Later she set up a video production company with comedienne June Imray, best known as The Torry Quine, before working as a director for the Mental Health Film Council and, in retirement, establishing a clifftop retreat to nurture writers’ creativity.
An Aberdeenshire girl from the village of Echt, she had a huge intellect and gained a place at Aberdeen University, from which she graduated with an MA in 1953, becoming an English teacher.
Her first post was at Galashiels Academy and within a couple of years she had married her Galashiels-born husband Edwin Garrett in Aberdeen. Returning to the Granite City, she taught English at Aberdeen’s High School for Girls and at Summerhill Academy.
Mrs Garrett was a huge admirer of Summerhill’s headmaster RF Mackenzie, a controversial and reforming head with a liberal attitude to exams and corporal punishment. He wanted to ban both and was in favour of pupil councils to set the rules.
He had been appointed in 1968, around the same time she was working as schools liaison officer at Aberdeen-based Grampian Television and involved in the production of Living & Growing.
The educational series, for five to 13-year-olds, took a matter-of-fact look at various aspects of life, reproduction and growing up and eventually transferred to Channel 4 in 1987. Its success took Mrs Garrett to Japan to collect one of several awards.
By the mid-1970s she was back teaching in schools and had risen to depute head of Summerhill Academy during a period when Mackenzie’s progressive ideas were not universally accepted by colleagues.
The school attracted the interest of educators from around the world but the staff was split on his methods and in 1974 he was effectively sacked by the local education committee which had originally appointed him.
The decision sparked a mass walk-out by hundreds of protesting pupils. Mrs Garrett closed the school for several hours to give the youngsters the opportunity to return to their studies.
She, too, soon returned to her studies, gaining a law degree from Aberdeen University in 1978 and in the early 1980s she and June Imray, a former teacher and Grampian TV announcer, started Aberdeen Video Productions.
They produced safety and training videos for the burgeoning oil and gas industry, plus other films including Journey North, which won a silver award at the 1982 New York International Film and Television Festival.

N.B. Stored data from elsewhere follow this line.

(* ===== verification/ActorMailbox.v ===== *)
(** The runtime around the actor's transaction
    (src/rust/silent-disco-core/src/runtime/actor_runtime/mod.rs and
    reservation.rs): the bounded mailbox and its client calls, the worker that
    applies one message at a time, the notification worker that calls the
    observer, and the shutdown of both. Each thread is a program counter with
    one transition per access to what the threads share; an execution is any
    sequence of transitions of any of them. *)
From Stdlib Require Import ZArith Lia Strings.String.
From stdpp Require Import numbers list gmap prelude.
From S2P Require Import Prelude Utf8 Domain Decimal CoreErrors RuntimeTypes RuntimeRecords ActorState ActorHandlers ActorLemmas ActorInvariant.

(** ** Configuration *)

Definition DEFAULT_ACTOR_QUEUE_CAPACITY : Z := 64.
Definition DEFAULT_NOTIFICATION_QUEUE_CAPACITY : Z := 64.
Definition MAX_ACTOR_QUEUE_CAPACITY : Z := 4096.
Definition MAX_NOTIFICATION_QUEUE_CAPACITY : Z := 4096.

Record CoreActorConfig : Type := mkCoreActorConfig {
  config_local_device_id : rstr;
  actor_queue_capacity : Z;
  notification_queue_capacity : Z;
  deterministic_session_ids : bool
}.

Definition CoreActorConfig_new (local_device_id : rstr) : CoreActorConfig :=
  mkCoreActorConfig local_device_id DEFAULT_ACTOR_QUEUE_CAPACITY DEFAULT_NOTIFICATION_QUEUE_CAPACITY
    false.

Definition CoreActorConfig_validate (c : CoreActorConfig) : result unit CoreError :=
  if negb (in_range 1 MAX_ACTOR_QUEUE_CAPACITY c.(actor_queue_capacity)) then
    Err (core_error CodeInvalidArgument (lit "actor queue capacity must be between 1 and 4096")
           SeverityError false None)
  else if negb (in_range 1 MAX_NOTIFICATION_QUEUE_CAPACITY c.(notification_queue_capacity)) then
    Err (core_error CodeInvalidArgument (lit "notification queue capacity must be between 1 and 4096")
           SeverityError false None)
  else Ok tt.

Definition worker_stopped (operation_id : option rstr) : CoreError :=
  core_error CodeWorkerStopped (lit "authoritative actor worker is not available") SeverityFatal false
    operation_id.

(** ** Queues

    A [sync_channel]: what is queued, what its receiver has taken, and whether
    the receiver is still there. *)

Record Queue (A : Type) : Type := mkQueue {
  q_capacity : Z;
  q_items : list A;
  q_taken : list A;
  q_open : bool
}.
Arguments mkQueue {A}. Arguments q_capacity {A}. Arguments q_items {A}. Arguments q_taken {A}.
Arguments q_open {A}.

Definition new_queue {A : Type} (capacity : Z) : Queue A := mkQueue capacity [] [] true.

(** Everything that entered the queue, oldest first. *)
Definition entered {A : Type} (q : Queue A) : list A := q.(q_taken) ++ q.(q_items).

Inductive queue_send : Type := QueueSent | QueueFull | QueueClosed.

(** [SyncSender::try_send]. *)
Definition queue_try_send {A : Type} (x : A) (q : Queue A) : queue_send * Queue A :=
  if negb q.(q_open) then (QueueClosed, q)
  else if q.(q_capacity) <=? len q.(q_items) then (QueueFull, q)
  else (QueueSent, mkQueue q.(q_capacity) (q.(q_items) ++ [x]) q.(q_taken) true).

(** [Receiver::recv] of a queue that is not empty. *)
Definition queue_recv {A : Type} (q : Queue A) : option (A * Queue A) :=
  match q.(q_items) with
  | [] => None
  | x :: items => Some (x, mkQueue q.(q_capacity) items (q.(q_taken) ++ [x]) q.(q_open))
  end.

(** The receiver is dropped. *)
Definition queue_close {A : Type} (q : Queue A) : Queue A :=
  mkQueue q.(q_capacity) q.(q_items) q.(q_taken) false.

(** ** State *)

(** [reply] names the call that waits for the answer, which is also the name of
    its cancellation flag. *)
Inductive ActorMessage : Type :=
| MsgInput (input : CoreActorInput)
| MsgReserve (stream_id entry_id : rstr) (first_sample_index : Z) (reply : nat).

Inductive NotificationMessage : Type :=
| Notify (notification : CoreNotification)
| NotifyShutdown.

Record ActorShared : Type := mkActorShared {
  accepting : bool;
  shared_snapshot : CoreSnapshot;
  actor_failure : option CoreError;
  (** the handle's [notification_failure] *)
  notification_failure : option CoreError;
  next_command_sequence : Z
}.

(** Where [run_actor_worker] is. *)
Inductive actor_pc : Type :=
| ActorStarting (st : ActorState)
| ActorReceiving (st : ActorState)
| ActorGot (st : ActorState) (message : ActorMessage)
| ActorNotifying (st : ActorState) (pending : list CoreNotification) (reply : option nat) (stop : bool)
| ActorReturning (result : result unit CoreError)
| ActorExited (result : result unit CoreError).

(** Where [run_notification_worker] is. *)
Inductive notifier_pc : Type :=
| NotifierReceiving
| NotifierObserving (notification : CoreNotification)
| NotifierExited.

(** What the observer does with a notification. *)
Inductive observation : Type := Observed | Refused (error : CoreError) | Panicked.

Inductive call_value : Type :=
| ValueUnit
| ValueReceipt (operation_id : rstr) (accepted_at_revision : Z)
| ValueSnapshot (snapshot : CoreSnapshot).

(** The reads of [check_failure] and [ensure_accepting]. *)
Inductive check : Type := CheckNotification | CheckActor | CheckAccepting.
Definition check_failure : list check := [CheckNotification; CheckActor].
Definition ensure_accepting : list check := check_failure ++ [CheckAccepting].

(** Where a call of the handle is. *)
Inductive call_pc : Type :=
| CallChecks (checks : list check) (next : call_pc)
| CallCommandId (request : CoreCommandRequest)
| CallAcceptedAt (operation_id : rstr) (request : CoreCommandRequest)
| CallTrySend (input : CoreActorInput) (operation_id : option rstr) (value : call_value)
| CallReserve (stream_id entry_id : rstr) (first_sample_index : Z)
| CallReserveSend (stream_id entry_id : rstr) (first_sample_index : Z)
| CallReserveWait
| CallReserveReceive
| CallReadSnapshot
| CallReturned (result : result call_value CoreError).

(** Where the owner's [shutdown] is; the errors found so far are kept. *)
Inductive owner_pc : Type :=
| OwnerRunning
| OwnerCommandId
| OwnerReadRevision (operation_id : rstr)
| OwnerSending (input : CoreActorInput)
| OwnerJoiningActor (queue_error : option CoreError)
| OwnerStoppingNotifier (queue_error actor_error : option CoreError)
| OwnerJoiningNotifier (queue_error actor_error : option CoreError) (send_failed : bool)
| OwnerReturned (result : result unit CoreError).

(** [rt_log] (the steps applied so far), [rt_refused] (the notifications the
    observer refused) and the entry points of calls record the history and are read by no transition. *)
Record Runtime : Type := mkRuntime {
  rt_shared : ActorShared;
  rt_mailbox : Queue ActorMessage;
  rt_notices : Queue NotificationMessage;
  rt_actor : actor_pc;
  rt_notifier : notifier_pc;
  rt_owner : owner_pc;
  (** each call's entry point and where it is *)
  rt_calls : gmap nat (call_pc * call_pc);
  rt_replies : gmap nat (result unit CoreError);
  rt_cancelled : gset nat;
  rt_log : list ActorStep;
  rt_refused : list CoreNotification
}.

Definition set_rt_shared (v : ActorShared) (rt : Runtime) : Runtime :=
  mkRuntime v rt.(rt_mailbox) rt.(rt_notices) rt.(rt_actor) rt.(rt_notifier) rt.(rt_owner)
    rt.(rt_calls) rt.(rt_replies) rt.(rt_cancelled) rt.(rt_log) rt.(rt_refused).
Definition set_rt_mailbox (v : Queue ActorMessage) (rt : Runtime) : Runtime :=
  mkRuntime rt.(rt_shared) v rt.(rt_notices) rt.(rt_actor) rt.(rt_notifier) rt.(rt_owner)
    rt.(rt_calls) rt.(rt_replies) rt.(rt_cancelled) rt.(rt_log) rt.(rt_refused).
Definition set_rt_notices (v : Queue NotificationMessage) (rt : Runtime) : Runtime :=
  mkRuntime rt.(rt_shared) rt.(rt_mailbox) v rt.(rt_actor) rt.(rt_notifier) rt.(rt_owner)
    rt.(rt_calls) rt.(rt_replies) rt.(rt_cancelled) rt.(rt_log) rt.(rt_refused).
Definition set_rt_actor (v : actor_pc) (rt : Runtime) : Runtime :=
  mkRuntime rt.(rt_shared) rt.(rt_mailbox) rt.(rt_notices) v rt.(rt_notifier) rt.(rt_owner)
    rt.(rt_calls) rt.(rt_replies) rt.(rt_cancelled) rt.(rt_log) rt.(rt_refused).
Definition set_rt_notifier (v : notifier_pc) (rt : Runtime) : Runtime :=
  mkRuntime rt.(rt_shared) rt.(rt_mailbox) rt.(rt_notices) rt.(rt_actor) v rt.(rt_owner)
    rt.(rt_calls) rt.(rt_replies) rt.(rt_cancelled) rt.(rt_log) rt.(rt_refused).
Definition set_rt_owner (v : owner_pc) (rt : Runtime) : Runtime :=
  mkRuntime rt.(rt_shared) rt.(rt_mailbox) rt.(rt_notices) rt.(rt_actor) rt.(rt_notifier) v
    rt.(rt_calls) rt.(rt_replies) rt.(rt_cancelled) rt.(rt_log) rt.(rt_refused).
Definition set_rt_calls (v : gmap nat (call_pc * call_pc)) (rt : Runtime) : Runtime :=
  mkRuntime rt.(rt_shared) rt.(rt_mailbox) rt.(rt_notices) rt.(rt_actor) rt.(rt_notifier)
    rt.(rt_owner) v rt.(rt_replies) rt.(rt_cancelled) rt.(rt_log) rt.(rt_refused).
Definition set_rt_replies (v : gmap nat (result unit CoreError)) (rt : Runtime) : Runtime :=
  mkRuntime rt.(rt_shared) rt.(rt_mailbox) rt.(rt_notices) rt.(rt_actor) rt.(rt_notifier)
    rt.(rt_owner) rt.(rt_calls) v rt.(rt_cancelled) rt.(rt_log) rt.(rt_refused).
Definition set_rt_cancelled (v : gset nat) (rt : Runtime) : Runtime :=
  mkRuntime rt.(rt_shared) rt.(rt_mailbox) rt.(rt_notices) rt.(rt_actor) rt.(rt_notifier)
    rt.(rt_owner) rt.(rt_calls) rt.(rt_replies) v rt.(rt_log) rt.(rt_refused).
Definition set_rt_log (v : list ActorStep) (rt : Runtime) : Runtime :=
  mkRuntime rt.(rt_shared) rt.(rt_mailbox) rt.(rt_notices) rt.(rt_actor) rt.(rt_notifier)
    rt.(rt_owner) rt.(rt_calls) rt.(rt_replies) rt.(rt_cancelled) v rt.(rt_refused).
Definition set_rt_refused (v : list CoreNotification) (rt : Runtime) : Runtime :=
  mkRuntime rt.(rt_shared) rt.(rt_mailbox) rt.(rt_notices) rt.(rt_actor) rt.(rt_notifier)
    rt.(rt_owner) rt.(rt_calls) rt.(rt_replies) rt.(rt_cancelled) rt.(rt_log) v.

Definition set_accepting (v : bool) (s : ActorShared) : ActorShared :=
  mkActorShared v s.(shared_snapshot) s.(actor_failure) s.(notification_failure)
    s.(next_command_sequence).
Definition set_next_command_sequence (v : Z) (s : ActorShared) : ActorShared :=
  mkActorShared s.(accepting) s.(shared_snapshot) s.(actor_failure) s.(notification_failure) v.

(** [write_snapshot]. *)
Definition write_snapshot (v : CoreSnapshot) (s : ActorShared) : ActorShared :=
  mkActorShared s.(accepting) v s.(actor_failure) s.(notification_failure) s.(next_command_sequence).

(** [record_failure]: the first failure stays. *)
Definition first_failure (current : option CoreError) (error : CoreError) : option CoreError :=
  match current with Some _ => current | None => Some error end.
Definition record_actor_failure (error : CoreError) (s : ActorShared) : ActorShared :=
  mkActorShared s.(accepting) s.(shared_snapshot) (first_failure s.(actor_failure) error)
    s.(notification_failure) s.(next_command_sequence).
Definition record_notification_failure (error : CoreError) (s : ActorShared) : ActorShared :=
  mkActorShared s.(accepting) s.(shared_snapshot) s.(actor_failure)
    (first_failure s.(notification_failure) error) s.(next_command_sequence).

Definition on_shared (f : ActorShared -> ActorShared) (rt : Runtime) : Runtime :=
  set_rt_shared (f rt.(rt_shared)) rt.

(** [next_command_id]. *)
Definition next_command_id (s : ActorShared) : result rstr CoreError * ActorShared :=
  match checked_add u64_max s.(next_command_sequence) 1 with
  | None => (Err (resource_limit (lit "command operation identifier overflow") None), s)
  | Some next =>
      (map_err (fun error => from_identifier_validation error None)
         (identifier_new IdOperation (lit "command-" ++ to_decimal s.(next_command_sequence))),
       set_next_command_sequence next s)
  end.

(** ** The actor's worker *)

(** [reply.send(result)] on the call's channel of one slot. *)
Definition reply_to (id : nat) (r : result unit CoreError) (rt : Runtime) : Runtime :=
  set_rt_replies (<[id := r]> rt.(rt_replies)) rt.

(** [send_notification]. *)
Definition send_notification (n : CoreNotification) (rt : Runtime) : result unit CoreError * Runtime :=
  match queue_try_send (Notify n) rt.(rt_notices) with
  | (QueueSent, q) => (Ok tt, set_rt_notices q rt)
  | (QueueFull, _) =>
      (Err (core_error CodeQueueOverflow (lit "notification queue is full") SeverityFatal false None), rt)
  | (QueueClosed, _) => (Err (worker_stopped None), rt)
  end.

(** One message, from the read of its cancellation flag to the published
    snapshot; nothing the other threads do in between is visible to it. *)
Definition handle_message (st : ActorState) (message : ActorMessage) (rt : Runtime) : Runtime :=
  match message with
  | MsgInput input =>
      let '(st, r) := process st input in
      set_rt_actor (ActorNotifying st r.(result_notifications) None r.(result_stop_requested))
        (on_shared (write_snapshot st.(snapshot)) (set_rt_log (rt.(rt_log) ++ [StepInput input]) rt))
  | MsgReserve stream entry index id =>
      if bool_decide (id ∈ rt.(rt_cancelled)) then
        set_rt_actor (ActorReceiving st)
          (reply_to id
             (Err (invalid_argument (lit "playlist boundary reservation was cancelled") None)) rt)
      else
        let '(st, outcome) := reserve_track_boundary st stream entry index in
        let rt := set_rt_log (rt.(rt_log) ++ [StepReserve stream entry index]) rt in
        match outcome with
        | Err error => set_rt_actor (ActorReceiving st) (reply_to id (Err error) rt)
        | Ok r =>
            set_rt_actor (ActorNotifying st r.(result_notifications) (Some id) r.(result_stop_requested))
              (on_shared (write_snapshot st.(snapshot)) rt)
        end
  end.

She later moved to London, working as director for the Mental Health Film Council, founded following an initiative by the charity MIND, and established a collaboration with the Council and the BBC to improve the service, at the end of any BBC programme featuring mental illness, that provides information to the public who may have been affected by any such issues. It was an example of the unassuming but impactful work ethic that defined her career.
During that period she was also involved with a Nigerian-Ugandan educational project, going out to Uganda and helping to arrange a Ugandan school visit to London.
After retiring and returning to Aberdeen, she and Edwin lived on the outskirts of the city and bought a second house on the coast which she developed as a creative retreat for writers.
Once again she was ahead of her time as her concept of Cliff Cottage was based on the philosophy of “paying it forward”. She did not charge her guests but asked that they repay the kindness not to her, but to others, in any way they wished.
In addition she provided their food, cooked and transported from her own home each day, leaving them free to concentrate on only one thing – their writing.
She loved books, just as much as she loved film, and one of her favourite things was a bookcase filled with works – anything from Mills and Boon romances, to crime and non-fiction – written by the Cliff Cottage authors.
A voting member of Bafta UK for many years, her interest in the creative world extended to radio – she was once part of a group bidding to run a new local radio station in Aberdeen – music and art.
Mrs Garrett enabled writers, musicians and artists where she could and collected artwork, often quirky and with an emphasis on people and the human condition, something that pervaded her whole life and career.
Predeceased by her husband Edwin, she is survived by her sons Robin and Nick and five grandchildren.